Die Herstellung eines bestandsspezifischen Impfstoffes ist möglich;
dauert aber im Ausbruchsfall zu lange und ist daher nur vorbeugend
in Problembeständen sinnvoll.
Das Cytomegalievirus ist ein anderes Herpesvirus, welches ein
zoonotisches Potential besitzt und im Ausland (z. B. Belgien, Australien) häufig bei australischen und afrikanischen Finken gesehen wird.
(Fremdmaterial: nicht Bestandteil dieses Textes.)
Lemma hands_fin l w e e0 ins out :
  holds l w e -> offers (w_sys w) (ep_conn e) ins out -> stays (w_sys w) -> ep_phase e = DATA_TRANSFER ->
  0 <= ep_seqno e < 2 ^ 32 -> ep_seqno e0 = ep_ackno e ->
  0 <= ep_seqno e0 < 2 ^ 32 -> 0 <= ep_ackno e0 < 2 ^ 32 ->
  let e1 := ep_with_ackno (u32 (ep_ackno e + 1)) e in
  exists r n1 n2 w', hands l (segment_bytes (ctl_segment e0 FIN)) w w' /\ 0 <= n1 /\ 0 <= n2 /\
    still (w_sys w') (ep_conn e) /\ stays (w_sys w') /\
    w_trace w' = ((w_trace w ++ [EvOutput (ep_conn e) [] r]) ++
                  [EvSend (ep_conn e) (segment_bytes (ctl_segment e1 ACK)) n1]) ++
                 [EvSend (ep_conn e) (segment_bytes (ctl_segment e1 FIN)) n2] /\
    holds l w' (last_ack (ep_ackno e) e).
Proof.
  intros Hh Ho Hst Hp Hs Hn0 Hs0 Ha0 e1.
  destruct (take_fin (w_trace w) (w_sys w) e (ep_ackno e0) ins out Ho Hst Hp Hs)
    as (r & n1 & n2 & s3 & Ho3 & Hst3 & Hn1 & Hn2 & Hr). rewrite <- Hn0 in Hr at 1.
  destruct (hands_ctl l w e e0 FIN _ _ _ Hh Hs0 Ha0 ltac:(by right) Hr) as (w' & Hw & Ht & <- & Hh').
  exists r, n1, n2, w'. rewrite <- !app_assoc. auto 12.
Qed.

(** The sender, once its FIN is acknowledged and the other's comes. *)
Lemma sender_leaves l w e e0 :
  holds l w (closing e) -> still (w_sys w) (ep_conn e) ->
  0 <= ep_seqno e0 < 2 ^ 32 -> 0 <= ep_ackno e0 < 2 ^ 32 ->
  let last := ep_with_ackno (u32 (ep_seqno e0 + 1)) (ep_with_phase WAIT_LAST_FIN (closing e)) in
  exists n w2 w3, hands l (segment_bytes (ctl_segment e0 ACK)) w w2 /\
    hands l (segment_bytes (ctl_segment e0 FIN)) w2 w3 /\ listed l w2 /\ 0 <= n /\
    w_trace w3 = w_trace w ++ [EvSend (ep_conn e) (segment_bytes (ctl_segment last ACK)) n] /\
    holds l w3 (leaving (ep_seqno e0) (closing e)).
Proof.
  intros Hh Ho Hs0 Ha0 last.
  destruct (hands_ctl l w (closing e) e0 ACK _ _ _ Hh Hs0 Ha0 ltac:(by left)
    (take_last_ack (closing e) (ep_seqno e0) (ep_ackno e0) (w_trace w, w_sys w) eq_refl))
    as (w2 & Hw2 & Ht2 & E2 & Hh2).
  destruct (take_last_fin (w_trace w2) (w_sys w2) (ep_with_phase WAIT_LAST_FIN (closing e))
    (ep_seqno e0) (ep_ackno e0)) as (n & s3 & _ & Hn & Hr);
    [by rewrite E2|done|apply u32_range|].
  destruct (hands_ctl l w2 (ep_with_phase WAIT_LAST_FIN (closing e)) e0 FIN _ _ _ Hh2 Hs0 Ha0
    ltac:(by right) Hr) as (w3 & Hw3 & Ht3 & _ & Hh3).
  exists n, w2, w3. split; [exact Hw2|]. split; [exact Hw3|]. split; [by eapply holds_listed|].
  split; [exact Hn|]. split; [rewrite Ht3, Ht2; reflexivity|exact Hh3].
Qed.
(* ===== verification/CtcpTimer.v ===== *)
(** * The timer of [src/ctcp.c]

    What [retransmission_handler] does over successive timer periods, and what
    the loop of [ctcp_timer] does with the state list. *)

From S2P Require Import Prelude Heap Words Cksum LinkedList Segment ConnLib Ctcp CtcpSpec.
From S2P Require Import CtcpSteps CtcpInv CtcpRefine Script CtcpSafety CtcpProps.

Section Timer.
Context {S : Type} `{!ConnLib S}.
Implicit Types (w : world S) (E : gmap loc endpoint) (e : endpoint).

(** [n] timer periods, for one state. *)
Fixpoint ticks (n : nat) (l : loc) : M (world S) unit :=
  match n with
  | O => mret tt
  | Datatypes.S n => ticks n l;; retransmission_handler l
  end.

(** From the library states [P], sending this segment again returns, with a
    result of which [N] holds, and leaves the library in one of them. *)
Definition resendable (P : S -> Prop) (N : Z -> Prop) (c : ptr) (seg : ctcp_segment) : Prop :=
  forall s, P s -> exists n s', conn_send c (Some (segment_bytes seg)) (ntohs (seg_len seg)) s = Done n s' /\
    N n /\ P s'.

(** The same of what an endpoint keeps, if it keeps anything. *)
Definition goes_on (P : S -> Prop) e : Prop :=
  ep_td e <> WAIT_DESTROY /\
  forall u, ep_unacked e = Some u -> resendable P (fun _ => True) (ep_conn e) (un_segment u).

(** One period, for an endpoint that has not been waiting for its end. *)
Lemma tick_run w order E l e P N :
  represents w order E -> E !! l = Some e -> ep_td e <> WAIT_DESTROY ->
  (forall u, ep_unacked e = Some u -> resendable P N (ep_conn e) (un_segment u)) -> P (w_sys w) ->
  exists w' e' evs, retransmission_handler l w = Done tt w' /\
    represents w' order (<[l := e']> E) /\ P (w_sys w') /\ w_trace w' = w_trace w ++ evs /\
    ep_td e' = ep_td e /\ ep_conn e' = ep_conn e /\
    match ep_unacked e with
    | None => e' = e /\ evs = []
    | Some u =>
        let time := u16 (un_time u + ep_timer e) in
        let times := u16 (un_times u + 1) in
        if time >=? ep_rt_timeout e then
          (exists n, N n /\ evs = [EvSend (ep_conn e) (segment_bytes (un_segment u)) n]) /\
          e' = ep_with_unacked (if times >=? 5 then None
                                else Some (Unacked (un_segment u) times time)) e
        else evs = [] /\ e' = ep_with_unacked (Some (Unacked (un_segment u) (un_times u) time)) e
    end.
Proof.
  intros Hr He Htd Hsend HP.
  pose proof (refine_timer w order E l e Hr He) as Hsim.
  assert (Et : ep_tick e = (e ← ep_resend e; mret (Some e)))
    by (unfold ep_tick; by destruct (ep_td e)).
  rewrite Et in Hsim. unfold ep_resend in Hsim. destruct (ep_unacked e) as [u|] eqn:Hu.
  - unfold ep_retransmit in Hsim. cbv zeta. destruct (_ >=? ep_rt_timeout e).
    + destruct (Hsend u eq_refl (w_sys w) HP) as (n & s' & Hs & Hn & HP').
      destruct (simulated _ _ _ w _ _ _ Hsim
        ltac:(erewrite bind_Done; [|erewrite bind_Done; [|by apply lib_send_run]; done]; done))
        as ([] & w' & Hrun & Ht & Hsy & Hb).
      eexists w', _, _. split_and!; [done|exact Hb|by rewrite Hsy|exact Ht|done|done|by exists n|done].
    + destruct (simulated _ _ _ w _ _ _ Hsim eq_refl) as ([] & w' & Hrun & Ht & Hsy & Hb).
      eexists w', _, []. split_and!; [done|exact Hb|by rewrite Hsy|by rewrite app_nil_r|done..].
  - destruct (simulated _ _ _ w _ _ _ Hsim eq_refl) as ([] & w' & Hrun & Ht & Hsy & Hb).
    eexists w', _, []. split_and!; [done|exact Hb|by rewrite Hsy|by rewrite app_nil_r|done..].
Qed.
Auch hier können Gouldsamadinen einen schweren Verlauf mit 100 %
Todesrate zeigen. Bei immungeschwächten Menschen sind ebenfalls
Todesfälle beschrieben.
Polyomavirus
Polyomavirusausbrüche bei Finken ähneln im Verlauf und der
Symptomatik den häufiger vorkommenden Infektionen bei Wellensittichen. Erwachsene Tiere sind meist symptomlos, Jungtiere im Alter von 1-3 Tagen zeigen eine hohe Mortalität. Überlebende Jungtiere
bleiben in ihrer Entwicklung zurück, bilden fehlgebildete, eingedrehte Federn, einen überlangen Unterschnabel und erkranken häufiger
an Zweitinfektionen.
Verstorbene Nestlinge zeigen eine Leber- und Milzvergrößerung
sowie Blutungen in der Unterhaut. Prophylaktisch können in Zuchten nur allgemeine seuchenphrophylaktische Maßnahmen ergriffen
werden (hohe Hygienestandards, Quarantäne und evtl. Eingangstests
für Neuzugänge, usw.). Eine Impfung existiert momentan nicht.